The battle wages on...

I'm at least at a place of equilibrium, I think. The hair algae problem is not getting any worse, but to keep it stable I have to do a major cleaning every weekend. This includes pulling out as many tufts as I can by hand with an airline tube siphon and stirring my sand bed. I've stopped scrubbing the rocks as it seemed like that was just spreading the algae around to new spots all over the tank. On a bright note, pretty much all of my corals are looking great, as long as I can keep them from getting overgrown by the algae!

A list of things that have not worked for me, in case you are interested:
  • Hydrogen peroxide - maybe I needed a stronger solution, but it does almost nothing when spot applied under water in the tank. I'm limited to 1.5ml per application since my tank is so small (~15 gallons total volume)
  • Fluconazole - I can be sure I don't have bryopsis at this point...I've done two 3-week courses at 20mg/gal with no noticeable change at all, except that I think this might have killed a lot of my snails
  • Switching to non-pellet food - I'm feeding rinsed fresh calanus and rinsed frozen mysis...no difference
  • Blackouts - I've done up to 90 hours with cardboard taped over all sides of the aquarium...when I took it off the algae just laughed at me
As of Monday, I am running GFO for the first time. After reading about a million threads and several articles by Randy Holmes-Farley, I've realized that whether I can test it or not, I have a phosphate issue. In my case, I believe that I'm probably overfeeding relative to my phosphate export mechanism, which at this point is limited to protein skimming and water changes, neither of which are capable of keeping phosphate low enough to inhibit algae growth. My daily feeding introduces phosphate, which is immediately taken up by the growing algae, so my Hanna checker reads zero.

It's worth noting, too, that this process gets more and more effective as the week goes on because the total amount of algae is increasing, further extracting phosphate, so of course my test the following weekend is zero. I'm hoping the GFO will extract the phosphate from the water faster than the algae can (especially after a cleaning when there's relatively little algae to soak it up). In doing so, I'm hopeful that the algae won't have enough phosphate to grow.

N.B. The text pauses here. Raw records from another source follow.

(* ===== verification/Prelude.v ===== *)
(** * Luxon Server: a verification library

    Luxon is a game server for clients of the Photon protocol: a name server
    authenticates a client and tells it a master server, which keeps the
    lobbies, matches players and sends each client to a game server, where it
    plays in a room.  The servers of one deployment share a process, or
    several processes that mirror each other over message streams.  This
    library models the server's own C++ code ([src/*.cpp] and
    [include/luxon/server/*.hpp]) as Rocq functions and proves what the parts
    promise to each other.

    ** The parts and their files

    - Ground: this file (record update, machine integers, list lemmas,
      tactics); [Values] (the interface of the serialized values and of the
      protocol's codes, and concrete instances of both); [Interfaces] (what
      one component promises another, as classes); [Program] (handlers as
      programs that may return early, and a program logic for them).
    - [OffsetMap]: [offset_map.hpp], a map stored as a window of slots.
      [insert_], [erase], [get] and the iterator are the member functions.
    - [Types]: the records of [apps.hpp], [lobby.hpp], [game.hpp], [peer.hpp]
      and [peer_persistence.hpp], and the encoding of identifications.
    - Rooms, [game.cpp]: [GameState] (the record [Game], field by field),
      [GameMembers] (actors, reservations, interest groups, join validation),
      [GameCreation] (the creation transaction and its rollback), [GameProps]
      (properties), [GameEvents] (event cache, dispatch, the flood of a
      joining peer).  [GameSteps] and [GameAdmission] prove what rooms keep.
    - Streams between processes: [Ipc] ([ipc.cpp]) and [SockSelector]
      ([sock_selector.cpp]).
    - [server_manager.cpp]: [ServerManager] (endpoint addresses, limits,
      scheduled tasks, the round over the servers and relaying), [Yaml] (the
      nodes of [yaml.cpp] the configuration is read from), [Configuration]
      (the configuration parser), [ConfigSpec] (the grammar of configuration
      files and what each describes), [Subprocess] (how a manager starts, and the
      configuration it hands to a subprocess), [Connections] (the callbacks
      on the network's peers, the table of connections and the slow update),
      [ServerLoop] (the main loop: the messages it takes in, its timer, how
      it ends), [Startup] (the network servers and the HTTP server a process
      starts, and what keeps their STUN bindings alive), [Mirror] (what other processes learn of a process's rooms).
    - Coroutines: [Coroutines] ([AwaitableTask.hpp], a task that is awaited
      or detached while it finishes) and [ForeignCalls] ([FfiAwaiter.hpp] and
      its use in [ffi.cpp], a coroutine resumed from another thread).
    - The foreign function interface, [ffi.cpp]: [ForeignBuffers] (byte
      arrays, texts and masks handed over, and the boundary no exception
      passes), [PluginEvents] (events a plugin makes and edits),
      [PluginCalls] (what a plugin does to a room and its members) and
      [PluginHost] (the registry of [game_plugin_registry.cpp], and foreign
      plugins and authenticators as the handlers call them).
    - [PfrCodec]: [pfr_codec.hpp], the codec that carries a structure as a
      serialized value, over a datatype of C++ types.
    - [PackedViews]: [pfr_pack.hpp], string views packed into a buffer of
      their own, over a memory of blocks, and the invitations that are.
    - [PeerPersistence]: parked identities, from [peer_persistence.cpp] and
      the registry events of [server_manager.cpp].
    - The directory of applications, lobbies and rooms: [Directory]
      ([apps.cpp], [lobby.cpp]), [Release] (what goes when its last owner
      lets go), [LobbyQuery] ([Lobby::query_lobbies]), [LobbyTable] (the
      table of rooms in [lobby_vt.cpp] that the database queries) and
      [SqlText] (the comparisons of texts and the matcher of patterns in
      [sqlite3.c] that the table calls).
    - [DataModel]: request models and their decoder, [data_model.hpp].
    - [Metrics]: rolling statistics, [metrics.cpp].
    - [http_server.cpp]: [HttpText] (encodings of paths and bytes),
      [HttpBatch] (batches of requests), [HttpServer] (connections),
      [HttpRoutes] ([route_request], which shows the server's state).
    - [SettingsDb]: the settings database, [settings_manager.cpp].
    - Handlers: [HandlerBase] ([handler_base.cpp]), [Authentication]
      ([authentication.cpp]), [HandlerGame] and [HandlerEntry]
      ([handler_gameserver.cpp] inside a room and up to it, and
      [handler_nameserver.cpp]), [MasterLists] and [HandlerMaster]
      ([handler_masterserver.cpp], reading and acting).  [HandlerGameSafety],
      [HandlerGameJoin], [HandlerGameEffects], [HandlerMasterSafety] and
      [HandlerMasterRoutes] prove what the handlers keep and do.
    - [Scenarios], [DirectoryScenarios], [ServerScenarios],
      [PluginScenarios], [ServiceScenarios], [QueryScenarios],
      [RouteScenarios] and [SettingsScenarios] apply the theorems to concrete
      rooms, directories, servers, plugins, services, queries, paths and
      settings.

    ** How state is modelled

    Objects behind smart pointers are named by natural numbers; an
    environment or heap maps the names of live objects to their contents.  A
    [std::shared_ptr] member is an [option] of a name, a [std::weak_ptr] locks
    to a name the heap still holds.  The deleters that run when the last
    owner lets go are operations ([destroy_game], [destroy_lobby],
    [destroy_app]); [Release] decides from the heaps whether an owner is
    left.  Operations return the new state with their result and the effects
    they have outside ([Effect], [Notice], [EventMessage], [ServerOut]).  A
    handler is a program over its world (its own state and what it shares); an
    early return ends the program, a destructor at scope exit is the wrapper
    [scope].  A null dereference or an exception that escapes is an explicit
    result ([Fault], [Crash], [Throw]), never a stuck term.  A handle
    a plugin holds names what it points at when it is used
    ([PluginCalls.NodeHandle]); a call through a freed one has no result.
    Operations that take the room's lock are atomic; other connections interleave
    between the steps of [GameSteps.step], [Directory.dir_step] and
    [HandlerMasterSafety.masters_step], and at the plugin hooks of
    [HandlerGame].  Below them, [Coroutines.step] and [ForeignCalls.step] have
    one step per atomic operation or critical section of the two threads, and
    [Connections.step] one per stretch a coroutine runs between two awaits.

    ** What the theorems show

    - Rooms: every operation keeps the invariant [game_ok]; an aborted
      creation gives the room back as it was; one creation at a time, and a
      finished lease is never accepted again; the actor search finds a free
      number exactly when there is one; who is inserted and what a departure
      removes; properties, recipients and cached serialization.
    - Stores: every operation of the offset map is that of a finite map; the
      selector dispatches like its table; framed messages arrive whole and in
      order, whatever the fragmentation.
    - Directory: names are unique among live objects, lookups agree with the
      heaps, and a room's entry in its lobby is never taken out.
    - Queries: the plan the table of rooms gives the database is read back as
      it was meant, and the rows are exactly the live rooms of the lobby that
      satisfy the conditions, whether looked up by id or scanned; LIKE and
      GLOB match exactly what their patterns describe.
    - Scheduling: every due task runs, no listening server starves; a
      connection leaves the table exactly when a removal is run that the
      handling of its disconnect scheduled; every connection gets its slow
      update in exactly the rounds that look at the timer 251 milliseconds or
      more after the look at which the last ones were made, and the loop ends
      with the first round that is told to stop.
    - Starting: a port is served as the last server configured for it says,
      its socket is watched once it is bound, and exactly one task keeps a
      STUN binding alive for as long as the process runs.
    - Invitations: the views of a packed identification show the texts it was
      made from, also when the memory these came from is gone.
    - Coroutines: in every interleaving of a task with its owner, and of a
      coroutine with the foreign call that resumes it, nothing is touched once
      freed, every run ends, and the result arrives; when a task may be
      dropped instead.
    - Settings: a path's options mean what they ask for, left to right; an
      application opens exactly when the database lists it or [unknown], with
      the settings the columns of that row name and its numbers in range; a
      demanded identity needs a provider
      the database allows and a plugin that vouches; migrations are applied
      in order and never again.
    - Requests: decoding looks each parameter up and inverts encoding.
    - Connections: whatever a client sends, rooms only change through their
      operations and the directory stays sound, on the game server and on any
      number of interleaved master server connections; exactly who is
      authenticated, and as whom, in terms of the token store, the policy of
      the application and the answers of its providers; an identity parked by one server is handed to the
      connection that presents its token, once; a client sent to a room
      arrives in it; a join of a created room is admitted exactly when the
      room's check allows it and never overbooks it.
    - Processes: a mirrored room shows the last update it takes, which is one
      of the newest its owner sent, but it can miss a departure and never
      shows lobby properties; the reflection codec gives back what it encoded
      and only ever yields well-formed objects; a configuration file is
      accepted exactly when it keeps to the grammar, means what it says key by
      key, is well formed then and reaches a subprocess unchanged, which
      serves what it was started for and routes like its parent.
    - Plugins: whatever foreign plugins a room has and whatever they call
      back, at once or when they are resumed, the room keeps its invariant and
      gains no member by them; foreign plugins are one of the [Plugins] the
      handler is proved against; names and ids of registered plugins; an
      event's content is fixed by its first broadcast; what is written to a
      plugin's buffers stays in them, texts as prefixes with their NUL and of
      a list of ids as many as fit, and masks and answers read back.
    - HTTP: percent encodings are undone, batches do bounded work and, without
      templates, are sequences of requests; every connection gets at most one
      answer, of which no byte is lost or repeated, and the table of clients
      stays within its limit and agrees with what is registered; the path of
      a live room shows it, whatever the encoding and the form of the path.
    - Where the code does not keep a promise, a theorem says so (dangling
      master role, actor number 254, the room limit, unsolicited joins,
      uninvited clients, missed departures, plugins that cannot add
      a member, the connection limit that is
      never read, subprocesses cut off from settings and parent, two
      subprocesses on one port, processes
      that end with the process at the other end of a connection, buffers
      that grow without bound or move under the views of them, foreign calls
      that come too early or twice).

    ** Bounds and fuel

    Actor numbers are 1 to 254 and the search probes each once (254 steps).
    Interest groups are 256 flags.  Store and expected-user generations wrap
    at 2^64; the theorems about parked identities assume the counter below
    2^64 - 1.  Game revisions wrap at 2^64.  Reservations live 30000 ms, room
    lists have at most 500 entries and batches are sent every 5000 ms, as in
    the code.  [remove_peer] recurses on a fuel of one more than the number of
    nodes, each round removing one.  A tick of [service_servers] visits each of
    the [n] servers at most once.  The game server's request handler calls
    itself at most once, so [game_request] has depth two
    ([HandlerEntry.two_levels_enough]).  The codec's depth limit is 64, of
    which a configuration needs a few levels ([Subprocess.config_codable]).
    The search for templates in a path has one more round than the path has
    characters, and each moves forward ([HttpBatch.extract_templates_enough]).
    The matcher of patterns has one more round than the pattern has bytes,
    its searches one more than the text ([SqlText.patternCompare_spec]); the
    plan of a query is read with one round per byte
    ([LobbyTable.plan_read_back]); a value is converted to JSON with one level
    more than its size ([HttpRoutes.val_to_json_enough]).
    The options of a database path are stripped with one round more than the
    path has characters ([SettingsDb.open_arguments_spec]), and a lookup of
    settings falls back at most once, so its depth is two
    ([SettingsDb.get_app_settings_speaking]).
    Messages of another process are taken in with one round more than there
    are bytes ([ServerLoop.receive_loop_enough]); the main loop runs with any
    fuel, and [ServerLoop.run_ends] says from which on it returns.
    An HTTP request has at most 65536 bytes, a batch 25 steps of at most 50
    requests, the table 256 clients.

    ** Parameters

    The Luxon protocol library (values, codes, serializers), the network
    library, the values and statements of SQLite, the file system, the YAML
    and JSON parsers, splitting, sorting, the clock and random draws are
    classes or section variables, with what the code relies on as
    their laws; [ServerScenarios] and [Values] instantiate them.

    ** Not modelled

    The database apart from the parts above, which drives the table of rooms
    and executes the statements of the settings; the text of the network
    library's metrics, and when they are measured; the
    YAML parser (the nodes it builds are modelled); floating-point fields and
    borrowed strings in the codec; the rest of [ffi.cpp], which forwards to
    the serializer, to the logger, to the builder of configurations and to the
    operations on lobbies modelled here; the packets a plugin's own calls send
    from inside a hook, and requests it replaces; an owner that is destroyed
    while it is suspended in a task; callbacks of the selector that use what
    they captured after they removed themselves; memory orders weaker than sequential
    consistency; the event of the coroutine library, which nothing in the
    server waits for; logging, [main.cpp] and vendored code.  Hook points and plugins are hooks, in builds that have them. *)

From stdpp Require Export base gmap strings list fin_maps fin_sets sorting.
From Stdlib Require Export ZArith Lia.
From Stdlib Require Ascii.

I've also started up a little DIY algae scrubber/reactor, which I hope will take over phosphate export duty in the long term, as I'd prefer not to run GFO forever. In one of the overflow chambers of my Nuvo Fusion 20, I have a media caddy which has a clear back. I cut away a section of the black vinyl covering on the back of the tank and siliconed a 10" LED grow light facing into the filter chamber. Then, in the media caddy I placed a rectangle of cross stitch mesh (craft store plastic mesh that looks just like the growing surface of an algae turf scrubber). I'm running the LED 12 hours a day on a reverse photo period. I'm hoping that in a week or two algae will start to populate the mesh and eventually grow into a mat, like an ATS (I know I don't have the air-water interface...). Then, occasionally I'll remove the media caddy, scrape algae off the mesh and replace, physically exporting phosphate. If this proof-of-concept works, I might do it in the other filter chamber as well, doubling the algae growing area...we'll see.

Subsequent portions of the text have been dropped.